Re: ext2 file sizes

Richard B. Johnson (root@chaos.analogic.com)
Wed, 15 Sep 1999 15:17:47 -0400 (EDT)


On Wed, 15 Sep 1999, Blankenship, Keith wrote:

> I am having some difficulty with the ext2 file systems. I need to generate a
> file that will be > 5 Gigabytes, and there appears to be a file size cap at
> approximately 2 Gig. I am running what appears to be a version 2.0.36
> Kernel. Is there anything I can adjust, or do to increase the maximum file
> size? Or is there a newer kernel that may work?
>

Note that on a 32-bit machine, toff_t, used as fpos_t, for file offsets,
i.e., lseek, is unsigned 32 bits. You will not be able to access such a
file on a 32-bit machine.
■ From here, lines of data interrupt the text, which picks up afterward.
(** The three stores, one after the other. *)
Lemma stores_results s0 s1 s2 s3 :
  message_ok m → 0 ≤ out_ptr → 0 ≤ max_len → 0 ≤ out_len → 0 ≤ out_sender →
  pt_inv (root sp) s0 l → user_frames sp s0 l fr P →
  range_valid sp (ms_mem s0) out_ptr max_len true → out_ok sp (ms_mem s0) out_len → out_ok sp (ms_mem s0) out_sender →
  vstored (root sp) l fr data out_ptr s0 s1 → vstored (root sp) l fr (out_bytes out_len (msg_length m)) out_len s1 s2 →
  vstored (root sp) l fr (out_bytes out_sender (sender m)) out_sender s2 s3 →
  recv_apart out_ptr n out_len out_sender →
  vbytes (root sp) (ms_mem s3) out_ptr n = data ∧
  (out_len ≠ 0 → vbytes (root sp) (ms_mem s3) out_len 8 = le_bytes 8 (msg_length m)) ∧
  (out_sender ≠ 0 → vbytes (root sp) (ms_mem s3) out_sender 8 = le_bytes 8 (sender m)).
Proof.
  intros [M1 M2 M3 M4] Hp Hm Hl Hs Hinv Hf Hv Hol Hos V1 V2 V3 (A1 & A2 & A3).
  assert (Hdl : slice_len data = n) by (unfold slice_len in *; rewrite length_take; lia).
  assert (Hdb : is_bytes data) by (by apply Forall_take).
  assert (Hvd : range_valid sp (ms_mem s0) out_ptr n true).
  { destruct Hv as (? & ? & Hv). split_and!; [done|lia|]. intros x Hx. apply Hv. lia. }
  assert (HPd : ∀ x, out_ptr ≤ x < out_ptr + n → P x) by (intros x Hx; left; lia).
  assert (HPl : ∀ x, out_len ≤ x < out_len + out_size out_len → P x) by (intros x Hx; right; left; lia).
  assert (HPs : ∀ x, out_sender ≤ x < out_sender + out_size out_sender → P x) by (intros x Hx; right; right; lia).
  pose proof (user_frames_stored sp l fr P _ _ _ _ Hf V1) as Hf1.
  pose proof (user_frames_stored sp l fr P _ _ _ _ Hf1 V2) as Hf2.
  assert (Hvl1 := out_valid _ _ _ Hl (out_ok_stored sp l fr _ _ _ _ _ V1 Hol)).
  assert (Hvs2 := out_valid _ _ _ Hs (out_ok_stored sp l fr _ _ _ _ _ V2 (out_ok_stored sp l fr _ _ _ _ _ V1 Hos))).
  assert (Hvd1 := range_valid_stored sp l fr _ _ _ _ _ _ _ V1 Hvd).
  assert (Hvd2 := range_valid_stored sp l fr _ _ _ _ _ _ _ V2 Hvd1).
  assert (Hvl2 := range_valid_stored sp l fr _ _ _ _ _ _ _ V2 Hvl1).
  assert (0 ≤ out_size out_len) by (unfold out_size; by destruct (out_len =? 0)).
  assert (E8 : ∀ p, p ≠ 0 → out_size p = 8) by (intros p Hp0; unfold out_size; by rewrite (proj2 (Z.eqb_neq _ _))).
  assert (Eb : ∀ p v, p ≠ 0 → out_bytes p v = le_bytes 8 v)
    by (intros p v Hp0; unfold out_bytes; by rewrite (proj2 (Z.eqb_neq _ _))).
  pose proof (out_bytes_length out_len (msg_length m)) as Ll. pose proof (out_bytes_length out_sender (sender m)) as Ls.
  assert (K3 : ∀ start k, 0 ≤ k → (∀ x, start ≤ x < start + k → P x) → range_valid sp (ms_mem s2) start k true →
    apart start k out_sender (out_size out_sender) →
    vbytes (root sp) (ms_mem s3) start k = vbytes (root sp) (ms_mem s2) start k).
  { intros start k Hk HP Hr Hap. apply (vbytes_kept sp l fr P (out_bytes out_sender (sender m)) out_sender s2);
      rewrite ?Ls; try done. apply V2. }
  split_and!.
  - rewrite K3 by (done || lia).
    rewrite (vbytes_kept sp l fr P (out_bytes out_len (msg_length m)) out_len s1 s2);
      rewrite ?Ll; try done; [|lia|apply V1].
    pose proof (vbytes_stored sp l fr P data out_ptr s0 s1 Hdb Hf) as E. rewrite Hdl in E. by apply E.
  - intros H0. rewrite <- (E8 out_len H0), K3, <- (Eb out_len) by done.
    pose proof (vbytes_stored sp l fr P _ out_len s1 s2 (out_bytes_range out_len (msg_length m)) Hf1) as E.
    rewrite Ll in E. by apply E.
  - intros H0. rewrite <- (E8 out_sender H0), <- (Eb out_sender) by done.
    pose proof (vbytes_stored sp l fr P _ out_sender s2 s3 (out_bytes_range out_sender (sender m)) Hf2) as E.
    rewrite Ls in E. by apply E.
Qed.
End handed_out.
Lemma map_finish_ok l1 :
  map_ok_post (root target) va f perms (k_mem k) s1 l l1 →
  ∃ k' l', map_finish f r (Ok tt) (set_k_mem s1 k1) = Done (Ok tt, k') ∧ world paging k' a l' ∧
    mapped l c t sp fh f r id target va perms out k k'.
Proof.
  intros Hpost. assert (Ht : lookup_task (k_sched k) c = Some t) by apply Hca.
  destruct Hallow as (_ & Hfh & _). destruct Hargs as (_ & A2 & A3 & _ & A5).
  destruct (map_done paging k a l W c t Ht fh f r Hfh id target Htg va perms Hva A3 A5 s1 l1 Hpost) as [W1 Hoth].
  assert (Hcur : current_task (set_k_mem s1 k1) = Done (c, set_k_mem s1 k1)).
  { unfold current_task. mred. simpl.
    by rewrite (sr_current _ _ (ko_sched _ _ (ca_ok _ _ _ _ _ _ _ Hca))), (ca_current _ _ _ _ _ _ _ Hca). }
  unfold map_finish.
  rewrite (bind_Done _ _ _ _ _ Hcur), (bind_Done _ _ _ _ _ (put_self_Done c t fh _ (mkHandle (ObjMapping f id va) r) k Ht Hfh s1)).
  set (hs' := put_handle fh _ _) in *. set (k2 := set_k_handles c t hs' (set_k_mem s1 k)) in *.
  assert (Hca2 : caller paging k2 a c (set_handles hs' t) sp l1)
    by (eapply caller_world; [exact Hca|done|done|by apply lookup_set_k_handles|done]).
  destruct (world_write paging k2 a l1 W1 c (set_handles hs' t) sp Hca2 out fh Hout A2) as (s2 & E2 & W2 & Hb & Hs2 & Hkb).
  { destruct Hrv as (V1 & V2 & V3). split_and!; [done|done|]. intros y Hy. simpl.
    rewrite (page_valid_page_same _ (ms_mem (k_mem k))) by by eapply map_out_same. by apply V3. }
  rewrite (bind_Done _ _ _ _ _ E2). exists (set_k_mem s2 k2), l1. split_and!; [done|done|].
  assert (Hs2t : ∀ y, same_page (root target) (ms_mem s1) (ms_mem s2) y) by by apply (Hs2 id target Htg).
  split; simpl; try done.
  - exists s2. by destruct k.
  - eapply maps_page_same; [|apply Hpost]. intros y _ _. apply Hs2t.
  - apply Hpost.
  - intros y Hy Ey. eapply same_page_trans; [by apply (mo_others _ _ _ _ _ _ _ _ Hpost)|apply Hs2t].
  - intros id' sp' y Hne Hs'. eapply same_page_trans; [by apply (Hoth id' sp' Hne Hs')|by apply (Hs2 id' sp' Hs')].
  - intros i b Hi Hib Hno. change (ms_mem (k_mem k2)) with (ms_mem s1) in *. rewrite Hkb.
    + apply (mo_data _ _ _ _ _ _ _ _ Hpost i); [done| |done]. intros Ho. apply Hno. right. by exists i.
    + intros (y & Hy & Hc). apply Hno. left. exists y. split; [done|]. rewrite <- Hc. symmetry.
      apply vcell_same. by eapply map_out_same.
Qed.

(** The page table refused: the frame handle is put back. *)
Lemma map_finish_err e st :
  map_err_post (root target) (k_mem k) s1 l → map_status e = Some st →
  map_finish f r (Err e) (set_k_mem s1 k1) = Done (Err st, set_k_mem s1 k) ∧
  world paging (set_k_mem s1 k) a l ∧ unchanged l k (set_k_mem s1 k).
Proof.
  intros Hpost Est. assert (Ht : lookup_task (k_sched k) c = Some t) by apply Hca. destruct Hallow as (_ & Hfh & _).
  destruct (si_space _ _ _ _ (w_spaces _ _ _ _ W) _ _ Htg) as (Hi & _).
  destruct (spaces_map_err paging (k_spaces k) (k_mem k) s1 l target (w_spaces _ _ _ _ W) Hpost) as [Hs1 Hsame].
  { by rewrite (pi_dm _ _ _ (me_inv _ _ _ _ Hpost)), (pi_dm _ _ _ Hi). }
  assert (Hcr : ms_cr3 s1 = ms_cr3 (k_mem k)) by apply Hpost. split_and!; [| |].
  3: { exists s1. split; [done|]. split; [done|]. apply (me_data _ _ _ _ Hpost). }
  - unfold map_finish. rewrite (bind_Done _ _ _ _ _ (put_self_Done c t fh _ (mkHandle (ObjFrame f) r) k Ht Hfh s1)).
    cbn [expect]. mred. rewrite Est, put_handle_id by done. by rewrite set_k_handles_id.
  - apply (world_mem paging k a l W); try done. eapply caps_mono; [apply W|done|apply Hpost|done|done].
Qed.
End target.

Lemma map_taken_spec :
  ∃ r' k' l', map_taken (mkHandle (ObjFrame f) r) k1 = Done (r', k') ∧ world paging k' a l' ∧
    match r' with
    | Ok _ => ∃ target, AddressSpaceTable_get (k_spaces k) id = Some target ∧
        mapped l c t sp fh f r id target va perms out k k'
    | Err e => unchanged l k k' ∧ l' = l ∧ ∃ target, AddressSpaceTable_get (k_spaces k) id = Some target ∧
        map_refused target (k_mem k) l va x e
    end.
Proof.
  assert (Ht : lookup_task (k_sched k) c = Some t) by apply Hca. pose proof (w_caps _ _ _ _ W) as HC.
  pose proof Hallow as ((ra & Hah & _) & Hfh & _). pose proof Hargs as (_ & _ & A3 & _ & A5).
  destruct (cp_space _ _ _ _ HC c ah (mkHandle (ObjAddressSpace id) ra) id) as [target Htg];
    [unfold handle_at; by rewrite Ht|done|].
  destruct (si_space _ _ _ _ (w_spaces _ _ _ _ W) _ _ Htg) as (Hi & Hkind & Hpg).
  destruct (taken_unheld _ _ _ _ _ _ _ _ _ W Ht Hfh) as (j & Ej & Hj & _).
  assert (Hlo : va < USER_SPACE_END) by (unfold FRAME_SIZE in A5; lia).
  destruct (user_map_spec target (k_mem k) l va j w x Hi Hkind Hva Hlo A3) as (rm & s1 & Em & Hr); try done.
  { intros i Hsome. rewrite Hpg. by apply W. } { by eapply (cp_plain _ _ _ _ HC). }
  rewrite <- Ej in Em, Hr. unfold map_taken. cbn [object rights].
  erewrite (bind_Done (with_address_space _ _)).
  2: { eapply (space_op_Done id (λ target, AddressSpace_map target f va perms WriteBack)); [exact Htg|apply W|exact Em]. }
  cbn [expect]. mred. destruct rm as [[]|e].
  - destruct Hr as [l1 Hpost]. destruct (map_finish_ok target Htg s1 l1 Hpost) as (k' & l' & E & W' & Hm).
    exists (Ok tt), k', l'. split_and!; [done|done|]. by exists target.
  - destruct Hr as (Hpost & st & Est & Href). destruct (map_finish_err target Htg s1 e st Hpost Est) as (E & W' & Hu).
    exists (Err st), (set_k_mem s1 k), l. split_and!; [done|done|done|done|by exists target].
Qed.
End map_call.

(** What [sys_map] promises of its answer and of the state it leaves. *)
Definition map_outcome (paging : PagingConfig) (k : KState) (a : AbsSched) (l : list FrameState) (c : TaskId) (t : Tcb)
    (sp : AddressSpace) (ah fh va permissions out : usize) (o : outcome (result unit Status * KState)) : Prop :=
  ∃ r k' l', o = Done (r, k') ∧ world paging k' a l' ∧
    match r with
    | Ok _ => ∃ id target f rt, map_args_ok va permissions out ∧
        map_allowed t ah fh (asks_write permissions) (asks_execute permissions) id f rt ∧
        AddressSpaceTable_get (k_spaces k) id = Some target ∧
        mapped l c t sp fh f rt id target va
          (mkPagePermissions (asks_write permissions) (asks_execute permissions) true) out k k'
    | Err e => unchanged l k k' ∧ l' = l ∧ map_call_error k t sp l ah fh va permissions out e
    end.

Lemma map_call_spec paging k a l c t sp ah fh va permissions out :
  world paging k a l → caller paging k a c t sp l → is_u64 va → is_u64 out →
  map_outcome paging k a l c t sp ah fh va permissions out (sys_map paging ah fh va permissions out k).
Proof.
  intros W Hca Hva Hout. pose proof (map_args_spec va permissions out Hva Hout) as Hargs.
  assert (Hbad : ¬ map_args_ok va permissions out →
    map_outcome paging k a l c t sp ah fh va permissions out (Done (Err InvalidArgument, k))).
  { intros Hno. exists (Err InvalidArgument), k, l. split_and!; [done|done|apply unchanged_refl|done|by left]. }
  unfold sys_map. destruct (bad_out_handle out) eqn:E1; [apply Hbad; rewrite <- Hargs; naive_solver|].
  destruct (negb (va mod FRAME_SIZE =? 0) || negb (Z.land permissions (not64 3) =? 0)) eqn:E2;
    [apply Hbad; rewrite <- Hargs; naive_solver|].
  unfold checked_add. destruct (Z.ltb_spec (va + FRAME_SIZE) W64) as [Hw|Hw]; cbn [ok_or]; mred.
  2: { apply Hbad. rewrite <- Hargs. unfold USER_SPACE_END, W64 in *. lia. }
  destruct (Z.ltb_spec USER_SPACE_END (va + FRAME_SIZE)) as [Hend|Hend].
  { apply Hbad. rewrite <- Hargs. lia. }
  assert (Hok : map_args_ok va permissions out) by tauto. clear Hbad Hargs.
  rewrite (bind_Done _ _ _ _ _ (current_task_Done _ _ _ _ _ _ _ Hca)).
  fold (asks_write permissions) (asks_execute permissions).
  destruct (map_check_spec paging k a c t sp l ah fh (asks_write permissions) (asks_execute permissions) out false Hca Hout)
    as (r & Ec & Hr).
  pose proof (self_task_Done _ _ _ _ _ _ _ Hca (λ task, map_check task ah fh (asks_write permissions) (asks_execute permissions) out) _ _ Ec) as Es.
  replace (set_k_interrupts (k_interrupts k) (set_k_interrupts false k)) with k in Es by (by destruct k).
  destruct r as [id|e].
  2: { rewrite (bind_ok_Err _ _ _ _ _ Es). exists (Err e), k, l.
       split_and!; [done|done|apply unchanged_refl|done|by right; left]. }
  rewrite (bind_ok_Ok _ _ _ _ _ Es). destruct Hr as (Hrv & f & rt & Hallow).
  rewrite (bind_ok_Ok _ _ _ (mkHandle (ObjFrame f) rt) (set_k_handles c t (put_handle fh None (tcb_handles t)) k)).
  2: { rewrite take_self_Done with (t := t) by apply Hca. by rewrite (proj1 (proj2 Hallow)). }
  destruct (map_taken_spec paging k a l W c t sp Hca ah fh va permissions out Hva Hout Hok Hrv id f rt Hallow)
    as (r & k' & l' & E & W' & Hr).
  exists r, k', l'. split_and!; [exact E|done|]. destruct r as [[]|e].
  - destruct Hr as (target & Htg & Hm). by exists id, target, f, rt.
  - destruct Hr as (Hu & -> & target & Htg & Href). split_and!; [done|done|]. right. right. by exists id, target, f, rt.
Qed.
There has been some work on changing this
to 'long long' (__kernel_loff_t, in ../asm/posix_types.h although you may
need a new 'C' runtime library to take advantage of this.

What on earth are you doing with a single _file_ of that size? If you
need a gob of storage for data acquisition, you might be better off
with a dedicated raw device. Since you access it in blocks, rather than
bytes, you won't have a size limitation for a few more years.

Cheers,
Dick Johnson
**** FILE SYSTEM WAS MODIFIED ****
Penguin : Linux version 2.3.13 on an i686 machine (400.59 BogoMips).
Warning : It's hard to remain at the trailing edge of technology.